• Exercise: Return each line below holding the string "induction".

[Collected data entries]
======
(* ===== verification/MetricsSpec.v ===== *)
(** What the metrics say of a reachable database: the figures of the tenants
    add up to those of the platform, and the retry counter is what the attempt
    counters of the tasks say. *)
From S2P Require Import Prelude Go Model Dag State Json Schema Sql StoreWorker StoreWorkflow Scheduler Metrics System.

(** The sum of the groups whose labels satisfy [p]. *)
Definition total (p : list string → bool) (groups : list (list string * Z)) : Z :=
  foldr Z.add 0 (filter (λ g, p g.1) groups).*2.

Lemma total_cons p g groups :
  total p (g :: groups) = (if p g.1 then g.2 else 0) + total p groups.
Proof. unfold total. rewrite filter_cons. destruct (p g.1); [done|symmetry; apply Z.add_0_l]. Qed.

Section Groups.
Context {A : Type} (key : A → list string) (p : list string → bool).

Definition group_counts (rows : list A) (keys : list (list string)) : list (list string * Z) :=
  (λ k, (k, count (filter (λ a, key a = k) rows))) <$> keys.

Lemma group_counts_cons a rows keys :
  NoDup keys →
  total p (group_counts (a :: rows) keys) =
  total p (group_counts rows keys) + if bool_decide (key a ∈ keys) && p (key a) then 1 else 0.
Proof.
  unfold group_counts. induction keys as [|k keys IH]; intros Hnd.
  { rewrite bool_decide_false by apply not_elem_of_nil. done. }
  apply NoDup_cons in Hnd as [Hk Hnd]. rewrite !fmap_cons, !total_cons, IH by done.
  cbn [fst snd]. unfold count. rewrite filter_cons. destruct (decide (key a = k)) as [He|He].
  - rewrite (bool_decide_false (key a ∈ keys)) by (by rewrite He).
    rewrite bool_decide_true by (rewrite He; by left). subst k. destruct (p (key a)); simpl; lia.
  - rewrite (bool_decide_ext (key a ∈ k :: keys) (key a ∈ keys)) by set_solver. lia.
Qed.

Lemma group_counts_total rows keys :
  NoDup keys → (∀ a, a ∈ rows → key a ∈ keys) →
  total p (group_counts rows keys) = count (filter (λ a, p (key a)) rows).
Proof.
  intros Hnd. induction rows as [|a rows IH]; intros Hin.
  - clear. unfold group_counts. induction keys as [|k keys IH]; [done|].
    rewrite fmap_cons, total_cons, IH. by destruct (p _).
  - rewrite group_counts_cons, IH, bool_decide_true by (done || set_solver).
    unfold count. rewrite filter_cons. destruct (p (key a)); simpl; lia.
Qed.

(** The groups that satisfy a condition hold the rows that do. *)
Lemma group_by_total rows :
  total p (group_by key count rows) = count (filter (λ a, p (key a)) rows).
Proof.
  apply (group_counts_total rows); [apply NoDup_remove_dups|].
  intros a Ha. by apply elem_of_remove_dups, list_elem_of_fmap_2.
Qed.
End Groups.

Definition status_label (st : task_status) (labels : list string) : bool :=
  bool_decide (last labels = Some (task_status_text st)).

(** The join with the runs loses no task. *)
Lemma task_join_total rank db (q : TaskRow → bool) :
  well_formed db →
  count (filter (λ tr, q tr.1) (task_join rank db)) =
  count (filter (λ kt, q kt.2) (table rank (task_runs db))).
Proof.
  intros W. unfold task_join, count. f_equal.
  assert (∀ kt, kt ∈ table rank (task_runs db) → is_Some (workflow_runs db !! t_workflow_run_id kt.2)) as Hin.
  { intros [k t] [Ht _]%elem_of_rows_where. by apply (wf_task_run _ W k t). }
  induction (table rank (task_runs db)) as [|[k t] l IH]; [done|]. simpl.
  destruct (Hin (k, t)) as [r Hr]; [by left|]. simpl in Hr. rewrite Hr. simpl.
  rewrite !filter_cons. simpl. destruct (q t); simpl; [f_equal|]; apply IH; intros; apply Hin; by right.
Qed.

(** The attempts that count as retries, task by task. *)
Definition retry_keys (db : Db) (rows : list (uuid * TaskRow)) : list (uuid * Z) :=
  rows ≫= λ kt, (λ n, (kt.1, n)) <$> seqZ 2 (t_attempt_count kt.2 - 1).

Lemma elem_of_retry_keys db rows k n :
  (k, n) ∈ retry_keys db rows ↔ ∃ t, (k, t) ∈ rows ∧ 2 ≤ n ≤ t_attempt_count t.
Proof.
  unfold retry_keys. rewrite list_elem_of_bind. split.
  - intros ([k' t] & (n' & [= <- <-] & Hn%elem_of_seqZ)%list_elem_of_fmap & Hin). simpl in *.
    exists t. split; [done|lia].
  - intros (t & Hin & Hn). exists (k, t). split; [|done].
    apply (list_elem_of_fmap_2 (λ n, (k, n))), elem_of_seqZ. simpl. lia.
Qed.

Lemma NoDup_retry_keys db rows : NoDup rows.*1 → NoDup (retry_keys db rows).
Proof.
  induction rows as [|[k t] rows IH]; [by constructor|]. simpl. intros [Hk Hnd]%NoDup_cons.
  apply NoDup_app. split_and!; [|intros [k' n]|by apply IH].
  - apply NoDup_fmap_2; [by intros ?? [= ]|apply NoDup_seqZ].
  - intros (n' & [= -> ->] & _)%list_elem_of_fmap (t' & Hin & _)%elem_of_retry_keys.
    apply Hk. by apply (list_elem_of_fmap_2 fst _ (k, t')).
Qed.

Lemma length_retry_keys db rows :
  Forall (λ kt, 0 ≤ t_attempt_count kt.2) rows →
  Z.of_nat (length (retry_keys db rows)) =
  foldr Z.add 0 ((λ kt, Z.max 0 (t_attempt_count kt.2 - 1)) <$> rows).
Proof.
  unfold retry_keys. induction 1 as [|[k t] rows Ht _ IH]; [done|].
  rewrite bind_cons, length_app, Nat2Z.inj_add, IH, fmap_cons. cbn [foldr fst snd] in *.
  rewrite length_fmap, length_seqZ. lia.
Qed.

Lemma retry_count_attempts db rank :
  well_formed db →
  retry_count db =
  foldr Z.add 0 ((λ kt, Z.max 0 (t_attempt_count kt.2 - 1)) <$> table rank (task_runs db)).
Proof.
  intros W. rewrite <-(length_retry_keys db).
  - unfold retry_count. f_equal. rewrite <-size_dom.
    assert (dom (filter (λ ka : uuid * Z * AttemptRow, 1 < ka.1.2) (task_attempts db))
      = list_to_set (retry_keys db (table rank (task_runs db)))) as ->.
    { apply set_eq; intros [k n]. rewrite elem_of_dom, elem_of_list_to_set, elem_of_retry_keys.
      unfold is_Some. setoid_rewrite map_lookup_filter_Some. simpl.
      setoid_rewrite elem_of_rows_where. pose proof (wf_attempts _ W k n) as Ha. split.
      - intros (a & Hl & Hn). destruct (proj1 Ha) as (t & Ht & ?); [by eexists|]. exists t.
        split; [done|lia].
      - intros (t & [Ht _] & Hn). destruct (proj2 Ha) as [a Hl]; [exists t; split; [done|lia]|].
        exists a. split; [done|lia]. }
    rewrite size_list_to_set; [done|]. apply NoDup_retry_keys, NoDup_rows_where.
  - apply Forall_forall. intros [k t] [Ht _]%elem_of_rows_where. by apply (wf_counts _ W k t).
Qed.

Lemma table_perm {V} rank (m : gmap uuid V) : table rank m ≡ₚ map_to_list m.
Proof.
  unfold table, rows_where. rewrite order_by_perm.
  induction (map_to_list m) as [|kv l IH]; [done|]. rewrite filter_cons_True by done. by constructor.
Qed.

Lemma count_perm {A} (l l' : list A) : l ≡ₚ l' → count l = count l'.
Proof. intros H. unfold count. by rewrite H. Qed.

Lemma status_text_inj st st' : task_status_text st = task_status_text st' → st = st'.
Proof. by destruct st, st'. Qed.

Definition has_status (st : task_status) (t : TaskRow) : bool := bool_decide (t_status t = st).

(** The tasks a status label stands for. *)
Lemma status_label_count {A} (row : A → TaskRow) (label : A → list string) st (l : list A) :
  (∀ a, last (label a) = Some (task_status_text (t_status (row a)))) →
  count (filter (λ a, status_label st (label a)) l) =
  count (filter (λ a, has_status st (row a)) l).
Proof.
  intros Hl. f_equal. apply list_filter_ext_in. intros a _. unfold status_label, has_status. rewrite Hl.
  rewrite !bool_decide_spec. split; [|by intros ->]. intros [= H]. by apply status_text_inj.
Qed.

Definition in_status (db : Db) (st : task_status) : Z :=
  count (filter (λ kt, has_status st kt.2) (map_to_list (task_runs db))).

Lemma queue_depth_total rank db st : total (status_label st) (queue_depth rank db) = in_status db st.
Proof.
  unfold queue_depth. rewrite group_by_total, (status_label_count snd) by done.
  apply count_perm. by rewrite table_perm.
Qed.

Lemma tenant_queue_depth_total rank db st :
  well_formed db → total (status_label st) (tenant_queue_depth rank db) = in_status db st.
Proof.
  intros W. unfold tenant_queue_depth. rewrite group_by_total, (status_label_count fst) by done.
  rewrite (task_join_total rank db (has_status st) W).
  apply count_perm. by rewrite table_perm.
Qed.

(** The metrics of a reachable database are consistent.  For every task
    status the tenants' queue depths add up to the platform's queue depth,
    which is the number of task runs in that status, and [task_retries_total]
    is the number of attempts beyond the first of every task, as the tasks'
    own attempt counters say. *)
Theorem metrics_consistent db rank rank' st :
  system_reachable db →
  total (status_label st) (tenant_queue_depth rank db) = in_status db st ∧
  total (status_label st) (queue_depth rank' db) = in_status db st ∧
  retry_count db
    = foldr Z.add 0 ((λ kt, Z.max 0 (t_attempt_count kt.2 - 1)) <$> table rank (task_runs db)).
Proof.
  intros H. pose proof (reachable_well_formed _ H) as W. split_and!.
  - by apply tenant_queue_depth_total.
  - apply queue_depth_total.
  - by apply retry_count_attempts.
Qed.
======
• Solution to the problem:
  unfold group_counts. induction keys as [|k keys IH]; intros Hnd.
  intros Hnd. induction rows as [|a rows IH]; intros Hin.
  - clear. unfold group_counts. induction keys as [|k keys IH]; [done|].
  induction (table rank (task_runs db)) as [|[k t] l IH]; [done|]. simpl.
  induction rows as [|[k t] rows IH]; [by constructor|]. simpl. intros [Hk Hnd]%NoDup_cons.
  unfold retry_keys. induction 1 as [|[k t] rows Ht _ IH]; [done|].
  induction (map_to_list m) as [|kv l IH]; [done|]. rewrite filter_cons_True by done. by constructor.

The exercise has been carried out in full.